─── Task material ───

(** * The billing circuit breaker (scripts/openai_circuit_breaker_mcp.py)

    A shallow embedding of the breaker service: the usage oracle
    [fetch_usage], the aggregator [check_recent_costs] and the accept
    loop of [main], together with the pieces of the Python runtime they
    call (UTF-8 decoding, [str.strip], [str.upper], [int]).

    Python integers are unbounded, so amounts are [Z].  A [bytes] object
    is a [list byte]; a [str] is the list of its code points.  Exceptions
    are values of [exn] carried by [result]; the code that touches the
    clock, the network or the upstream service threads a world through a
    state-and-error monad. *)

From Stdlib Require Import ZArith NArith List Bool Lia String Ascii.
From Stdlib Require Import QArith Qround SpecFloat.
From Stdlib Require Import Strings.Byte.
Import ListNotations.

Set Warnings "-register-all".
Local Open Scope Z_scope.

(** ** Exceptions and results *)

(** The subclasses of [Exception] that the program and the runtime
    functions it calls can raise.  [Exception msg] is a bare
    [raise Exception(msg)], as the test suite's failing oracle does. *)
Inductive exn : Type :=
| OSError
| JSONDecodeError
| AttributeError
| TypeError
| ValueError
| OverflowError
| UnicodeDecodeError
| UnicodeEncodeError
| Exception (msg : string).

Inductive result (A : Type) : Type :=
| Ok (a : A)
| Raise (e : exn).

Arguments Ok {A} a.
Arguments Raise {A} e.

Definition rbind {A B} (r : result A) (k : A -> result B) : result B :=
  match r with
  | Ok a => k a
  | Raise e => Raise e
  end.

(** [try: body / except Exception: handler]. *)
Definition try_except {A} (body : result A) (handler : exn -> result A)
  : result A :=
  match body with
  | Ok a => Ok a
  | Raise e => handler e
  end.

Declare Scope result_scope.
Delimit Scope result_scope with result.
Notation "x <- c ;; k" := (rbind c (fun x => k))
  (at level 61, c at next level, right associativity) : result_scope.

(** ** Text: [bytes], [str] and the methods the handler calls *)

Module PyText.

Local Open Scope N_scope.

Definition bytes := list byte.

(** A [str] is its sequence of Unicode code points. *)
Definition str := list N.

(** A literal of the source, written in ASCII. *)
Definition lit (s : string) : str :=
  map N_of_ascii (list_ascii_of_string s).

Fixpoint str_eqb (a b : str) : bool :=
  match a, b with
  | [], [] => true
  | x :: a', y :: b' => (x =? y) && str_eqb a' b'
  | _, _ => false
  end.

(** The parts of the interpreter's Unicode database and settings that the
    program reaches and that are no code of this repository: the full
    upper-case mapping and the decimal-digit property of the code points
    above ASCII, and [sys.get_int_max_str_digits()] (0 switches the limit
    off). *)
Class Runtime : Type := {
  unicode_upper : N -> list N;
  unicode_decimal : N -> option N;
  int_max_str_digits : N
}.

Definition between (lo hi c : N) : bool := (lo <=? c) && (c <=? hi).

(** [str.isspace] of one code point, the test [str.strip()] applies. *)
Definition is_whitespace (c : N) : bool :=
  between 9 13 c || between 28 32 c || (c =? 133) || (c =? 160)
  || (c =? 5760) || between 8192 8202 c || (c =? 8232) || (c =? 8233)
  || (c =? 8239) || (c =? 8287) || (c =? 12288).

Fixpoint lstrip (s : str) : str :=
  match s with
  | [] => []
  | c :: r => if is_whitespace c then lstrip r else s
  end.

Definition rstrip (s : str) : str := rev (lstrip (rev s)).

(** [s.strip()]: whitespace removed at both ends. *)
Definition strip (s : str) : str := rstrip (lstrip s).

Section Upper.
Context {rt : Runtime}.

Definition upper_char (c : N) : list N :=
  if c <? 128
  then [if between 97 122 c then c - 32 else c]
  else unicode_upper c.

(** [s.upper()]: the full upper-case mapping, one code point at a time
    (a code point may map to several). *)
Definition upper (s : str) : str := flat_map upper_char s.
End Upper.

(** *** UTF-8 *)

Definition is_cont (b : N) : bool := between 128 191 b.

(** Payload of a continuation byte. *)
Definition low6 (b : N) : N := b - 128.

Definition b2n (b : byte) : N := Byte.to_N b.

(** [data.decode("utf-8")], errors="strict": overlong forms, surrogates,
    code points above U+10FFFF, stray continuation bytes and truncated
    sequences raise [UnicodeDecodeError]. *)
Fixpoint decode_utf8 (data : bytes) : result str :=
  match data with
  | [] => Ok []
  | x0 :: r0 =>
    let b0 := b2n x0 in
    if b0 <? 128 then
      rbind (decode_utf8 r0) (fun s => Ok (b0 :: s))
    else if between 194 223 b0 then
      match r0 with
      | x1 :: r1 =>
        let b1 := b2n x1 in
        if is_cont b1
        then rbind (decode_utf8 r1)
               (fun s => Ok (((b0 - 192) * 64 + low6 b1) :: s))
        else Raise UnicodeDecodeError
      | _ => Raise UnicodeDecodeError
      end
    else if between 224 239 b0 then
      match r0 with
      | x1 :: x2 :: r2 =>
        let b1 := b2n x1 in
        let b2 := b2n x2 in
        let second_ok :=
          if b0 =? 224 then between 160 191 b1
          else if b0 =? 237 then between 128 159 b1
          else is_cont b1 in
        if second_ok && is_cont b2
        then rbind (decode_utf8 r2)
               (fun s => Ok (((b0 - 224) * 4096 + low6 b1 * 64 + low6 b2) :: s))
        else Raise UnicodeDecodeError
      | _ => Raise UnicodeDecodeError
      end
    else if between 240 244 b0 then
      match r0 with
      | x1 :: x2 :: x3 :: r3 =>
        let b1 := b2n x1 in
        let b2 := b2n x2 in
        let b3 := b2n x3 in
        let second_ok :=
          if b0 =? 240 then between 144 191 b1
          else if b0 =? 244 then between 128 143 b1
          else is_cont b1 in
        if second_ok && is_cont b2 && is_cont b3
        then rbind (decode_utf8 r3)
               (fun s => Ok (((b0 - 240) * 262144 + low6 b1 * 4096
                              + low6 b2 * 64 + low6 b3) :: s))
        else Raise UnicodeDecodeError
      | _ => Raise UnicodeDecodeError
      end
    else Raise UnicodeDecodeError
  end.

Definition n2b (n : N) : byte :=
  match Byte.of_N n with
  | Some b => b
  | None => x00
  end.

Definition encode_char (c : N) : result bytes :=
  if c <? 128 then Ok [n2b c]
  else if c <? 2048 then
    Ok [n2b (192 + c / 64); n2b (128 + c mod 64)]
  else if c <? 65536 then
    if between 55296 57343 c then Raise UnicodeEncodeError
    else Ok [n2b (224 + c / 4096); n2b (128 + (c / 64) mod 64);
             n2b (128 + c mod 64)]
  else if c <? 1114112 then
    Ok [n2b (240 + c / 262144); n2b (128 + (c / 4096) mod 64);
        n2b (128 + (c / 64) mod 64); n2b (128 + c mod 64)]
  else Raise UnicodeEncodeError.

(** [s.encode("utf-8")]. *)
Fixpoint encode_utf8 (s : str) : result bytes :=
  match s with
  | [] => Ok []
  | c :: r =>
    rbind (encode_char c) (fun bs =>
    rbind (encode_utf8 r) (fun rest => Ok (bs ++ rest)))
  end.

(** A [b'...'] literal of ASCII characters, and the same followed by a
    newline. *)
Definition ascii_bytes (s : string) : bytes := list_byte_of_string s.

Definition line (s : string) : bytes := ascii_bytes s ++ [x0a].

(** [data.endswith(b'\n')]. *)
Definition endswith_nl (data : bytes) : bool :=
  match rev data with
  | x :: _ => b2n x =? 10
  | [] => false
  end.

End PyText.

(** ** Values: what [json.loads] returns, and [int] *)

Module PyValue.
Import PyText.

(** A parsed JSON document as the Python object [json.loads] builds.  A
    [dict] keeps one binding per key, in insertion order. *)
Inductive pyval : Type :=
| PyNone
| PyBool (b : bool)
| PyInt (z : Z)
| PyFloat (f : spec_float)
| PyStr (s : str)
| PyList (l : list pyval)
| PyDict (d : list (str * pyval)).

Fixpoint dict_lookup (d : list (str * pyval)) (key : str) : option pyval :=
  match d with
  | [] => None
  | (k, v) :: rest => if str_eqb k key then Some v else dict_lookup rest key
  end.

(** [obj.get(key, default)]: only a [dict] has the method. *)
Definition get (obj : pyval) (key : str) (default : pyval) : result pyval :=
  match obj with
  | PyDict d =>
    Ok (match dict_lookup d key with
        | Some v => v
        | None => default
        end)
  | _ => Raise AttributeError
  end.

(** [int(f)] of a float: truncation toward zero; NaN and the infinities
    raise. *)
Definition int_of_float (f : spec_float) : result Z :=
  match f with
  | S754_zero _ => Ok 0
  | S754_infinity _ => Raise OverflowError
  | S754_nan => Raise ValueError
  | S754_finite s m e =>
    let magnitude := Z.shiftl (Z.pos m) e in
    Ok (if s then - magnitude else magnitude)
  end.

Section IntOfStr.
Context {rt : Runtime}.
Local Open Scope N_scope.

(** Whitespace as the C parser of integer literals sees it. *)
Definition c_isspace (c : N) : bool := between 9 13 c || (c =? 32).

───

**Goal of the exercise:** Once the line containing "(fun x => k))" has been set down, nothing more is wanted; set down each line of the listing above up to it exactly, starting with the first.

**Task answer:**
(** * The billing circuit breaker (scripts/openai_circuit_breaker_mcp.py)

    A shallow embedding of the breaker service: the usage oracle
    [fetch_usage], the aggregator [check_recent_costs] and the accept
    loop of [main], together with the pieces of the Python runtime they
    call (UTF-8 decoding, [str.strip], [str.upper], [int]).

    Python integers are unbounded, so amounts are [Z].  A [bytes] object
    is a [list byte]; a [str] is the list of its code points.  Exceptions
    are values of [exn] carried by [result]; the code that touches the
    clock, the network or the upstream service threads a world through a
    state-and-error monad. *)

From Stdlib Require Import ZArith NArith List Bool Lia String Ascii.
From Stdlib Require Import QArith Qround SpecFloat.
From Stdlib Require Import Strings.Byte.
Import ListNotations.

Set Warnings "-register-all".
Local Open Scope Z_scope.

(** ** Exceptions and results *)

(** The subclasses of [Exception] that the program and the runtime
    functions it calls can raise.  [Exception msg] is a bare
    [raise Exception(msg)], as the test suite's failing oracle does. *)
Inductive exn : Type :=
| OSError
| JSONDecodeError
| AttributeError
| TypeError
| ValueError
| OverflowError
| UnicodeDecodeError
| UnicodeEncodeError
| Exception (msg : string).

Inductive result (A : Type) : Type :=
| Ok (a : A)
| Raise (e : exn).

Arguments Ok {A} a.
Arguments Raise {A} e.

Definition rbind {A B} (r : result A) (k : A -> result B) : result B :=
  match r with
  | Ok a => k a
  | Raise e => Raise e
  end.

(** [try: body / except Exception: handler]. *)
Definition try_except {A} (body : result A) (handler : exn -> result A)
  : result A :=
  match body with
  | Ok a => Ok a
  | Raise e => handler e
  end.

Declare Scope result_scope.
Delimit Scope result_scope with result.
Notation "x <- c ;; k" := (rbind c (fun x => k))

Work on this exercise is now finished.